- [Information]
Lemma r5_server_background : background r5_server r5_recs.
Proof.
  split.
  - by intros Y e [s t] He; destruct e.
  - intros req [s t] Hm k. unfold r5_recs, r5_server, clocked_by, r5_http. cbn [fst snd]. rewrite Hm.
    pose proof (r5_http_get_sets (url req) s) as Hg. destruct (r5_http_get _ s) as [r s']. cbn in *. by rewrite Hg.
Qed.

(** *** What the server answers *)

Lemma rrset_canonical n :
  canonical_query (X := ref_ext) (rrset_query n) = "maxitems=1&name=" +:+ sigv4_encode (X := ref_ext) n +:+ "&type=TXT".
Proof. reflexivity. Qed.

Lemma rrset_url z n :
  raw_url (X := ref_ext) r5_demo (rrset_path z) (rrset_query n) =
  "https://r5.test/v/hostedzone/" +:+ z +:+ "/rrset?maxitems=1&name=" +:+ sigv4_encode (X := ref_ext) n +:+ "&type=TXT".
Proof. unfold raw_url, rrset_path. rewrite rrset_canonical. by rewrite !append_assoc. Qed.

Lemma listed_name_url z n :
  valid_id z = true ->
  listed_name (raw_url (X := ref_ext) r5_demo (rrset_path z) (rrset_query n)) =
  if decide (z = "Z1"%string) then Some n else None.
Proof.
  intros Hz. rewrite rrset_url. unfold listed_name. case_decide as Ez.
  - subst z. change ("https://r5.test/v/hostedzone/" +:+ "Z1" +:+ "/rrset?maxitems=1&name=" +:+ ?s) with
      ("https://r5.test/v/hostedzone/Z1/rrset?maxitems=1&name=" +:+ s).
    rewrite strip_prefix_append. cbn [mbind option_bind]. rewrite strip_suffix_append. cbn [mbind option_bind].
    by rewrite (sigv4_decode (X := ref_ext)).
  - destruct (strip_prefix _ _) as [r|] eqn:E; [|done]. apply strip_prefix_spec in E.
    change ("https://r5.test/v/hostedzone/Z1/rrset?maxitems=1&name=" +:+ r) with
      ("https://r5.test/v/hostedzone/" +:+ "Z1" +:+ String "/" ("rrset?maxitems=1&name=" +:+ r)) in E.
    apply append_inj_l in E. change ("/rrset?maxitems=1&name=" +:+ ?s) with (String "/" ("rrset?maxitems=1&name=" +:+ s)) in E.
    apply slash_inj in E as [E _]; [done|by apply valid_id_no_char|done].
Qed.

Lemma sent_url path q req : sent_to (X := ref_ext) (XR := ref_r53) r5_demo path q req ->
  url req = raw_url (X := ref_ext) r5_demo path q.
Proof.
  intros (u & [= <-] & ->). unfold ref_url. destruct (default _ _) as [host rest].
  by destruct (split_once "?" rest) as [[path' q']|].
Qed.

Lemma sets_of_listing n l :
  exists sets, sets_of_text (listing_text n l) = Ok sets /\ lists_data n sets l.
Proof.
  unfold sets_of_text, listing_text. destruct l as [|x l]; [eexists; split; [done|]; by split; [intros [_ ?]|]|].
  change (is_empty (change_batch_xml _ _ _)) with false. cbv iota.
  rewrite (read_change_batch (XR := ref_r53)) by done. eexists. split; [done|]. split; [by left|].
  intros Hn. destruct Hn. done.
Qed.

Lemma change_url z :
  valid_id z = true ->
  (raw_url (X := ref_ext) r5_demo (change_path z) [] =? "https://r5.test/v/hostedzone/Z1/rrset/")%string =
  bool_decide (z = "Z1"%string).
Proof.
  intros Hz. unfold raw_url, change_path. change (canonical_query []) with EmptyString. cbn [negb is_empty].
  rewrite append_nil_r. change (api_base r5_demo) with "https://r5.test/v"%string.
  change ("https://r5.test/v" +:+ "/hostedzone/" +:+ ?s) with ("https://r5.test/v/hostedzone/" +:+ s).
  case_bool_decide as Ez; [by subst|]. apply String.eqb_neq. intros E.
  apply (append_inj_l "https://r5.test/v/hostedzone/" (z +:+ "/rrset/") ("Z1" +:+ String "/" "rrset/")) in E.
  change ("/rrset/")%string with (String "/" "rrset/") in E.
  apply slash_inj in E as [E _]; [done|by apply valid_id_no_char|done].
Qed.

(** What a batch does. *)
Lemma r5_post_batch action n set l s :
  batch_values action set = Some l -> contains_char "<" action = false ->
  r5_http_post (change_batch_xml (XR := ref_r53) action n set) s =
  if (action =? "UPSERT")%string || bool_decide (r5_sets s n = ts_values set) then
    let id := new_id (r5_changes s) in
    (text_reply 200 ("/change/" +:+ id +:+ "|PENDING"),
     mkR5 (put n l (r5_sets s)) (<[id := ((n, l), false)]> (r5_changes s)))
  else (reply_empty 400, s).
Proof.
  intros Hl Ha. unfold r5_http_post. rewrite (read_change_batch (XR := ref_r53)) by done.
  assert (batch_values action (mkTxtSet 0 (ts_values set)) = Some l) as ->; [|done].
  by unfold batch_values in *; cbn [ts_values].
Qed.

Lemma batch_action action set l : batch_values action set = Some l -> contains_char "<" action = false.
Proof.
  unfold batch_values. destruct (String.eqb_spec action "UPSERT") as [->|]; [done|].
  by destruct (String.eqb_spec action "DELETE") as [->|].
Qed.

Lemma r5_put_set s t n l m :
  set_to r5_recs ("Z1"%string, n) l (s, t) (mkR5 (put n l (r5_sets s)) m, t).
Proof.
  split.
  - unfold r5_recs. cbn [fst snd r5_sets]. rewrite decide_True by done. unfold put. by rewrite decide_True.
  - intros [z' n'] Hne. unfold r5_recs. cbn [fst snd]. case_decide; [|done]. cbn. unfold put.
    rewrite decide_False; [done|]. intros ->. by subst.
Qed.

Lemma r5_server_change req z n action set l w :
  method req = POST -> valid_id z = true ->
  sent_to (X := ref_ext) (XR := ref_r53) r5_demo (change_path z) [] req ->
  body req = Some (JStr (change_batch_xml (XR := ref_r53) action n set)) -> batch_values action set = Some l ->
  let '(r, w') := r5_server _ (HttpSend req) w in
    (same r5_recs w w' \/ set_to r5_recs (z, n) l w w') /\
    forall resp text ci, r = Ok resp -> is_success (Ext := ref_ext) (status resp) = true ->
      response_text resp = Ok text -> change_of_text text = Ok ci ->
      set_to r5_recs (z, n) l w w' /\ r5_change_of w' (change_key (ci_id ci)) = Some ((z, n), l) /\
      (ci_status ci = "INSYNC"%string -> r5_applied w' (change_key (ci_id ci))).
Proof.
  intros Hm Hz Hs%sent_url Hb Hl. destruct w as [s t]. unfold r5_server, clocked_by, r5_http. cbn [fst snd].
  rewrite Hm, Hs, change_url, Hb by done. case_bool_decide as Ez; [|split; [by left|]; by intros resp text ci [= <-]].
  subst z. rewrite (r5_post_batch action n set l s Hl (batch_action _ _ _ Hl)).
  destruct (_ || _); [|split; [by left|]; by intros resp text ci [= <-]]. cbn zeta.
  pose proof (r5_put_set s t n l (<[new_id (r5_changes s) := ((n, l), false)]> (r5_changes s))) as Hset.
  split; [by right|]. intros resp text ci Hr _ Ht.
  assert (text = "/change/" +:+ new_id (r5_changes s) +:+ "|" +:+ "PENDING") as ->
    by (injection Hr as <-; by injection Ht as <-).
  rewrite change_text by by apply letters_no_char. intros Hci. apply (inj Ok) in Hci as <-. cbn [ci_id ci_status]. rewrite change_key_path. split; [exact Hset|]. split; [|done].
  unfold r5_change_of. cbn [fst r5_changes]. by rewrite lookup_insert_eq.
Qed.

Lemma r5_server_poll req w resp text id ci :
  fst (r5_server _ (HttpSend req) w) = Ok resp -> method req = GET -> valid_id id = true ->
  sent_to (X := ref_ext) (XR := ref_r53) r5_demo ("/change/" +:+ id) [] req ->
  is_success (Ext := ref_ext) (status resp) = true -> response_text resp = Ok text -> change_of_text text = Ok ci ->
  change_key (ci_id ci) = id /\
  (ci_status ci = "INSYNC"%string -> r5_applied (snd (r5_server _ (HttpSend req) w)) id).
Proof.
  destruct w as [s t]. intros Hr Hm Hid Hs%sent_url. revert Hr.
  unfold r5_server, clocked_by, r5_http. cbn [fst snd]. rewrite Hm.
  assert (url req = "https://r5.test/v/change/" +:+ id) as ->.
  { rewrite Hs. unfold raw_url. change (canonical_query []) with EmptyString. cbn [negb is_empty].
    by rewrite append_nil_r. }
  unfold r5_http_get. change (listed_name ("https://r5.test/v/change/" +:+ id)) with (@None string). cbv iota beta.
  rewrite strip_prefix_append. destruct (r5_changes s !! id) as [[c b]|] eqn:E; [|by intros [= <-]].
  intros Hr _ Ht.
  assert (text = "/change/" +:+ id +:+ "|" +:+ "INSYNC") as -> by (injection Hr as <-; by injection Ht as <-).
  rewrite change_text by by apply valid_id_no_char. intros Hci. apply (inj Ok) in Hci as <-. cbn [ci_id].
  split; [apply change_key_path|]. intros _. exists c. cbn. apply lookup_insert_eq.
Qed.
(* ===== verification/Rfc2136.v ===== *)
(** * The RFC 2136 provider (src/providers/rfc2136.rs)

    A TXT value is added or deleted by a dynamic update, signed with TSIG and
    sent to the primary name server over TCP; the answer is checked against
    the request and its signature. *)

From S2P Require Import Prelude Rstr Errors Effects Sys Common Zone Provider Txt Polling Jobs.

(** ** DNS messages *)

Inductive TsigAlgorithm : Type := HmacSha256 | HmacSha384 | HmacSha512.

(** What the code tells apart of the types of [hickory_proto]. *)
Inductive MessageType : Type := MQuery | MResponse.
Inductive OpCode : Type := Update | OtherOp (n : Z).
Inductive ResponseCode : Type := NoError | NotAuth | Refused | OtherCode (n : Z).
Inductive TsigError : Type := BadSig | BadKey | BadTime | OtherTsig (n : Z).

#[export] Instance message_type_eq : EqDecision MessageType.
Proof. solve_decision. Defined.
#[export] Instance op_code_eq : EqDecision OpCode.
Proof. solve_decision. Defined.
#[export] Instance response_code_eq : EqDecision ResponseCode.
Proof. solve_decision. Defined.

(** The fields that are read of a [Message] that was received; the TSIG record
    by its error. *)
Record Answer : Type := mkAnswer {
  ans_id : Z;
  message_type : MessageType;
  op_code : OpCode;
  response_code : ResponseCode;
  signature : option (option TsigError)
}.

(** A [RecordSet] of one TXT record: its name, its TTL and its texts. *)
Record TxtRrset (N : Type) : Type := mkTxtRrset {
  rs_name : N;
  rs_ttl : Z;
  rs_texts : list string
}.
Arguments mkTxtRrset {N} rs_name rs_ttl rs_texts.
Arguments rs_name {N} t.
Arguments rs_ttl {N} t.
Arguments rs_texts {N} t.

- [What you need to do]
Output the lines from the one holding "op_code : OpCode;" to the last line of the material, inclusive, exactly as they appear. Add no others.

- [Reply]
  op_code : OpCode;
  response_code : ResponseCode;
  signature : option (option TsigError)
}.

(** A [RecordSet] of one TXT record: its name, its TTL and its texts. *)
Record TxtRrset (N : Type) : Type := mkTxtRrset {
  rs_name : N;
  rs_ttl : Z;
  rs_texts : list string
}.
Arguments mkTxtRrset {N} rs_name rs_ttl rs_texts.
Arguments rs_name {N} t.
Arguments rs_ttl {N} t.
Arguments rs_texts {N} t.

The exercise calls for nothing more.